Right up until the banking crisis in 2008 borrowing money in the United Kingdom was generally very easy and the array of credit products wide and varied. For those with good credit the first port of call would usually be their bank who could provide an overdraft facility, personal loan or credit card. It wouldn’t be unusual for someone having maxed out all their bank borrowings to approach a second bank for another current account, overdraft, credit card and loan and exhaust their credit facility there as well. By this time, they’ve likely realised they are getting in over their heads with debts. At that point, the sensible thing would be seek debt advice and draw up a plan to repay those borrowings before they got any worse. But sadly for very many people they would go to another lender for a debt consolidation loan to pay off all the existing borrowings. Now, in some instances, that may work out okay but many people would pay off the borrowings with the new loan and then start using the credit again that they’d just paid off.
That will be a familiar story to some reading this. It is typical of someone finding themselves in a debt spiral that they struggle to get out of.
So what should someone do that finds themselves in over their heads with debts they can’t repay? Seek professional advice from a debt advisor or insolvency specialist about the options available. We know a great insolvency advisor in Liverpool. They work all over England and Wales and are very experienced.

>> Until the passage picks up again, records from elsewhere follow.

(* ===== verification/MigrationPlan.v ===== *)
(** * What a planned migration fixes

    The members, the journal that describes them and the names that its hash
    gives.  The facts about them that the rest of the argument needs. *)

From S2P Require Import Prelude RustStr Ast LocalRecords Membership MembershipProofs DiskTree MigrationJournal MigrationTxn DiskLogic MigrationReads.

Section Plan.

Context {sha : Sha2Crate} {json : JsonCrate}.

(** The entry of a member in the journal. *)
Definition entry_of (index : nat) (m : MigrationMember) : JournalMember :=
  {| jm_path := mm_path m; jm_role := mm_role m; jm_original_blob := original_blob_name index; jm_before := before_receipt m; jm_after := after_receipt m |}.

Definition journal_members (ms : list MigrationMember) : option (list JournalMember) :=
  mapM (fun m => journal_member_new (mm_path m) (mm_role m) (before_receipt m) (after_receipt m)) ms.

(** [ow]: the owner of the tree.  SHA-256 has digests of 32 bytes and tells the
    two images of a member apart; a migration changes some member. *)
Record planned (g : Guard) (ms : list MigrationMember) (ow : Attr) (J : Journal) (jbytes : str) : Prop := {
  pl_order : validate_migration_members (g_master g) ms = true;
  pl_entries : ∃ entries, journal_members ms = Some entries ∧ journal_new (g_master g) entries = Some J;
  pl_bytes : to_json_bytes J = Some jbytes;
  pl_owner : ∃ m, last ms = Some m ∧ ow = fl_attr (mm_metadata m);
  pl_digest : ∀ s, length (sha256 s) = 32;
  pl_apart : ∀ m, m ∈ ms → sha256 (mm_before m) = sha256 (mm_after m) → mm_before m = mm_after m;
  pl_changes : ∃ m, m ∈ ms ∧ mm_before m ≠ mm_after m;
}.

Lemma entries_of (ms : list MigrationMember) (l : list JournalMember) : journal_members ms = Some l →
  (∀ k, imap with_blob l !! k = entry_of k <$> ms !! k) ∧ ∀ m, m ∈ ms → validate_receipt (before_receipt m) = true ∧ validate_receipt (after_receipt m) = true.
Proof.
  unfold journal_members. intros H%mapM_Some_1. assert (∀ k, imap with_blob l !! k = entry_of k <$> ms !! k) as Hk.
  { intros k. rewrite list_lookup_imap. destruct (ms !! k) as [m|] eqn:Em.
    - destruct (Forall2_lookup_l _ _ _ _ _ H Em) as (x & Hx & Hm). rewrite Hx. unfold journal_member_new in Hm. case_match; [|done]. by simplify_eq.
    - apply lookup_ge_None in Em. rewrite (Forall2_length _ _ _ H) in Em. apply lookup_ge_None in Em. by rewrite Em. }
  split; [done|]. intros m [k Hm]%list_elem_of_lookup. destruct (Forall2_lookup_l _ _ _ _ _ H Hm) as (x & _ & Hx). unfold journal_member_new in Hx.
  destruct (_ && _) eqn:E; [|done]. rewrite !andb_true_iff in E. naive_solver.
Qed.

Lemma members_in_order_nodup (prev : option str) (paths : gset str) (master : str) (ms : list MigrationMember) : members_in_order prev paths master ms = true →
  NoDup (mm_path <$> ms) ∧ (∀ m, m ∈ ms → mm_path m ∉ paths) ∧ ∀ m, last ms = Some m → mm_path m = master.
Proof.
  revert prev paths. induction ms as [|m ms IH]; intros prev paths H; cbn in H |- *; [by split_and!; [constructor|intros ? ?%elem_of_nil|]|].
  rewrite !andb_true_iff in H. destruct H as [[[_ Hp] Hr] Hms]. apply bool_decide_eq_true_1 in Hp. destruct (IH _ _ Hms) as (Hnd & Hout & Hlast). split_and!.
  - constructor; [|done]. intros (m' & He & Hm')%list_elem_of_fmap. specialize (Hout m' Hm'). set_solver.
  - intros m' [->|Hm']%elem_of_cons; [done|]. specialize (Hout m' Hm'). set_solver.
  - destruct ms as [|m' ms]; [|exact Hlast]. intros ? [= <-]. rewrite andb_true_iff in Hr. by destruct Hr as [_ Hr%bool_decide_eq_true_1].
Qed.

Context {g : Guard} {ms : list MigrationMember} {ow : Attr} {J : Journal} {jbytes : str} (plan : planned g ms ow J jbytes).

Lemma plan_members k : jn_members J !! k = entry_of k <$> ms !! k.
Proof.
  destruct (pl_entries _ _ _ _ _ plan) as (l & Hl & HJ). unfold journal_new in HJ. case_match; [|done]. injection HJ as <-. cbn. by apply entries_of.
Qed.

Lemma plan_length : length (jn_members J) = length ms.
Proof.
  apply Nat.le_antisymm; apply Nat.le_ngt; intros H.
  - destruct (lookup_lt_is_Some_2 (jn_members J) (length ms) H) as [x Hx]. rewrite plan_members in Hx. rewrite (lookup_ge_None_2 ms) in Hx by lia. done.
  - destruct (lookup_lt_is_Some_2 ms (length (jn_members J)) H) as [m Hm]. pose proof (plan_members (length (jn_members J))) as He. rewrite Hm in He. rewrite (lookup_ge_None_2 (jn_members J)) in He by lia. done.
Qed.

Lemma plan_bound : length ms ≤ MAX_INCLUDE_FILES.
Proof. pose proof (pl_order _ _ _ _ _ plan) as H. unfold validate_migration_members in H. rewrite !andb_true_iff in H. destruct H as [[_ H] _]. apply Nat.leb_le in H. exact H. Qed.

Lemma plan_nodup : NoDup (mm_path <$> ms).
Proof. pose proof (pl_order _ _ _ _ _ plan) as H. unfold validate_migration_members in H. rewrite !andb_true_iff in H. destruct H as [_ H]. by apply members_in_order_nodup in H as (? & _). Qed.

Lemma plan_path_inj m m' : m ∈ ms → m' ∈ ms → mm_path m = mm_path m' → m = m'.
Proof.
  intros [k Hk]%list_elem_of_lookup [k' Hk']%list_elem_of_lookup He. assert (k = k') as ->; [|congruence].
  eapply NoDup_lookup; [apply plan_nodup| |]; rewrite list_lookup_fmap; [by rewrite Hk|by rewrite Hk', He].
Qed.

(** The master is a member, and its owner is that of the tree. *)
Lemma plan_master : ∃ m, m ∈ ms ∧ mm_path m = g_master g ∧ ow = fl_attr (mm_metadata m).
Proof.
  destruct (pl_owner _ _ _ _ _ plan) as (m & Hm & Ho). exists m. pose proof (pl_order _ _ _ _ _ plan) as H. unfold validate_migration_members in H.
  rewrite !andb_true_iff in H. destruct H as [_ H]. apply members_in_order_nodup in H as (_ & _ & Hl). apply Hl in Hm as Hp. apply last_Some in Hm as [l ->].
  split; [|done]. set_solver.
Qed.

Lemma plan_journal : validate_journal jbytes (g_master g) = Some J.
Proof.
  destruct (pl_entries _ _ _ _ _ plan) as (l & _ & HJ). pose proof (pl_bytes _ _ _ _ _ plan) as Hb. unfold to_json_bytes in Hb. cbv zeta in Hb.
  destruct (_ <=? _)%Z eqn:El; [|done]. injection Hb as <-. unfold validate_journal. rewrite El, journal_round_trip.
  assert (validate_journal_fields J (g_master g) = true) as Hv; [|cbn [mbind option_bind]; by rewrite Hv].
  unfold journal_new in HJ. cbv zeta in HJ. destruct (validate_journal_fields _ _) eqn:Ev in HJ; [|done]. injection HJ as <-. exact Ev.
Qed.

Lemma plan_journal_len : (Z.of_nat (length jbytes) ≤ MAX_JOURNAL_BYTES)%Z.
Proof. pose proof (pl_bytes _ _ _ _ _ plan) as Hb. unfold to_json_bytes in Hb. cbv zeta in Hb. destruct (_ <=? _)%Z eqn:El; [|done]. injection Hb as <-. by apply Z.leb_le. Qed.

Lemma plan_len m : m ∈ ms → (Z.of_nat (length (mm_before m)) ≤ MAX_TOTAL_BYTES)%Z ∧ (Z.of_nat (length (mm_after m)) ≤ MAX_TOTAL_BYTES)%Z.
Proof.
  intros Hm. destruct (pl_entries _ _ _ _ _ plan) as (l & Hl & _). destruct (proj2 (entries_of ms l Hl) m Hm) as [Hb Ha].
  unfold validate_receipt in Hb, Ha. rewrite !andb_true_iff in Hb, Ha. destruct Hb as [[Hb _] _], Ha as [[Ha _] _]. cbn in Hb, Ha. lia.
Qed.

Lemma hex_encode_inj a b : hex_encode a = hex_encode b → a = b.
Proof.
  revert b. induction a as [|c a IH]; intros [|d b]; intros H; try done.
  change (hex_encode (c :: a)) with (hex_digit (byte c / 16) :: hex_digit (byte c mod 16) :: hex_encode a) in H.
  change (hex_encode (d :: b)) with (hex_digit (byte d / 16) :: hex_digit (byte d mod 16) :: hex_encode b) in H. injection H as H1 H2 H3.
  pose proof (byte_range c). pose proof (byte_range d). f_equal; [|by apply IH].
  apply hex_digit_inj in H1; [|split; [apply Z.div_pos; lia|apply Z.div_lt_upper_bound; lia]..]. apply hex_digit_inj in H2; [|apply Z.mod_pos_bound; lia..].
  apply byte_inj. rewrite (Z.div_mod (byte c) 16), (Z.div_mod (byte d) 16) by lia. congruence.
Qed.

Lemma plan_apart m a b : m ∈ ms → (a = mm_before m ∨ a = mm_after m) → (b = mm_before m ∨ b = mm_after m) → sha256_hex a = sha256_hex b → a = b.
Proof.
  intros Hm Ha Hb He%hex_encode_inj. pose proof (pl_apart _ _ _ _ _ plan m Hm) as Hap. destruct Ha as [-> | ->], Hb as [-> | ->]; try done; [by apply Hap|]. symmetry. by apply Hap.
Qed.

(** ** Names *)

Definition cl_of (bytes : str) : str := cleanup_name (sha256_hex bytes).
Definition fin_of (bytes : str) : str := finalized_name (sha256_hex bytes).

Lemma artifact_ok prefix (b : str) : artifact_suffix_ok prefix (prefix ++ take 32 (sha256_hex b)) = true.
Proof.
  unfold artifact_suffix_ok. rewrite drop_app_length. destruct (hex_encode_spec (sha256 b)) as [Hl Hf]. rewrite (pl_digest _ _ _ _ _ plan) in Hl.
  apply andb_true_iff. split; [apply Nat.eqb_eq; rewrite length_take; unfold sha256_hex; lia|]. apply forallb_forall. intros x Hx%list_elem_of_In.
  rewrite Forall_forall in Hf. apply Hf. unfold sha256_hex in Hx. eapply (proj1 (elem_of_subseteq _ _)); [|exact Hx]. apply subseteq_take.
Qed.

End Plan.

Lemma cl_cleanup {sha : Sha2Crate} b : starts_with CLEANUP_DIR_PREFIX (cl_of b) = true ∧ starts_with FINALIZED_DIR_PREFIX (cl_of b) = false.
Proof. split; [apply starts_with_spec; by eexists|done]. Qed.

Lemma fin_finalized {sha : Sha2Crate} b : starts_with CLEANUP_DIR_PREFIX (fin_of b) = false ∧ starts_with FINALIZED_DIR_PREFIX (fin_of b) = true.
Proof. split; [done|apply starts_with_spec; by eexists]. Qed.

Lemma txn_plain : starts_with CLEANUP_DIR_PREFIX TXN_DIR_NAME = false ∧ starts_with FINALIZED_DIR_PREFIX TXN_DIR_NAME = false.
Proof. done. Qed.

Lemma names_apart {sha : Sha2Crate} b : TXN_DIR_NAME ≠ cl_of b ∧ TXN_DIR_NAME ≠ fin_of b ∧ cl_of b ≠ fin_of b.
Proof. done. Qed.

The debt management industry has grown quickly in the UK which is not surprising. It works best for people with a small number of creditors and not too much debt. We are aware though of people going into a debt management plan with a large number of creditors and fairly substantial unsecured debt. The advantage of debt management is that a plan is easy to set up through one of the various debt management companies and with no upfront fees payable usually. There are fee charging companies and other debt management firms that do not charge a fee.
Debt Relief Order
DROs haven’t been around for long but as long as you have few or no assets and debts under £20,000 they can be a great solution. A DRO lasts only a year and that’s probably the biggest advantage of them.
Individual Voluntary Arrangement
An IVA works a bit like debt management- you pay a monthly payment from income but for a fixed period which is usually 5 years. It is more formal than debt management and you may not have to pay all your creditors back in full- the balance owed is written off at the end of the IVA.
Bankruptcy is always the most serious option for individuals with debts, particularly if you have assets. No-one should file for bankruptcy without taking professional advice first. Still, if all the above options have been exhausted then bankruptcy may be the only way. Any assets (things you own) will be claimed by the Official Receiver or Trustee. There are some exempt assets like household furniture, tools of trade and low value car. Also filing for bankruptcy is expensive. A new system is about to be rolled out in England and Wales and the fees total £655.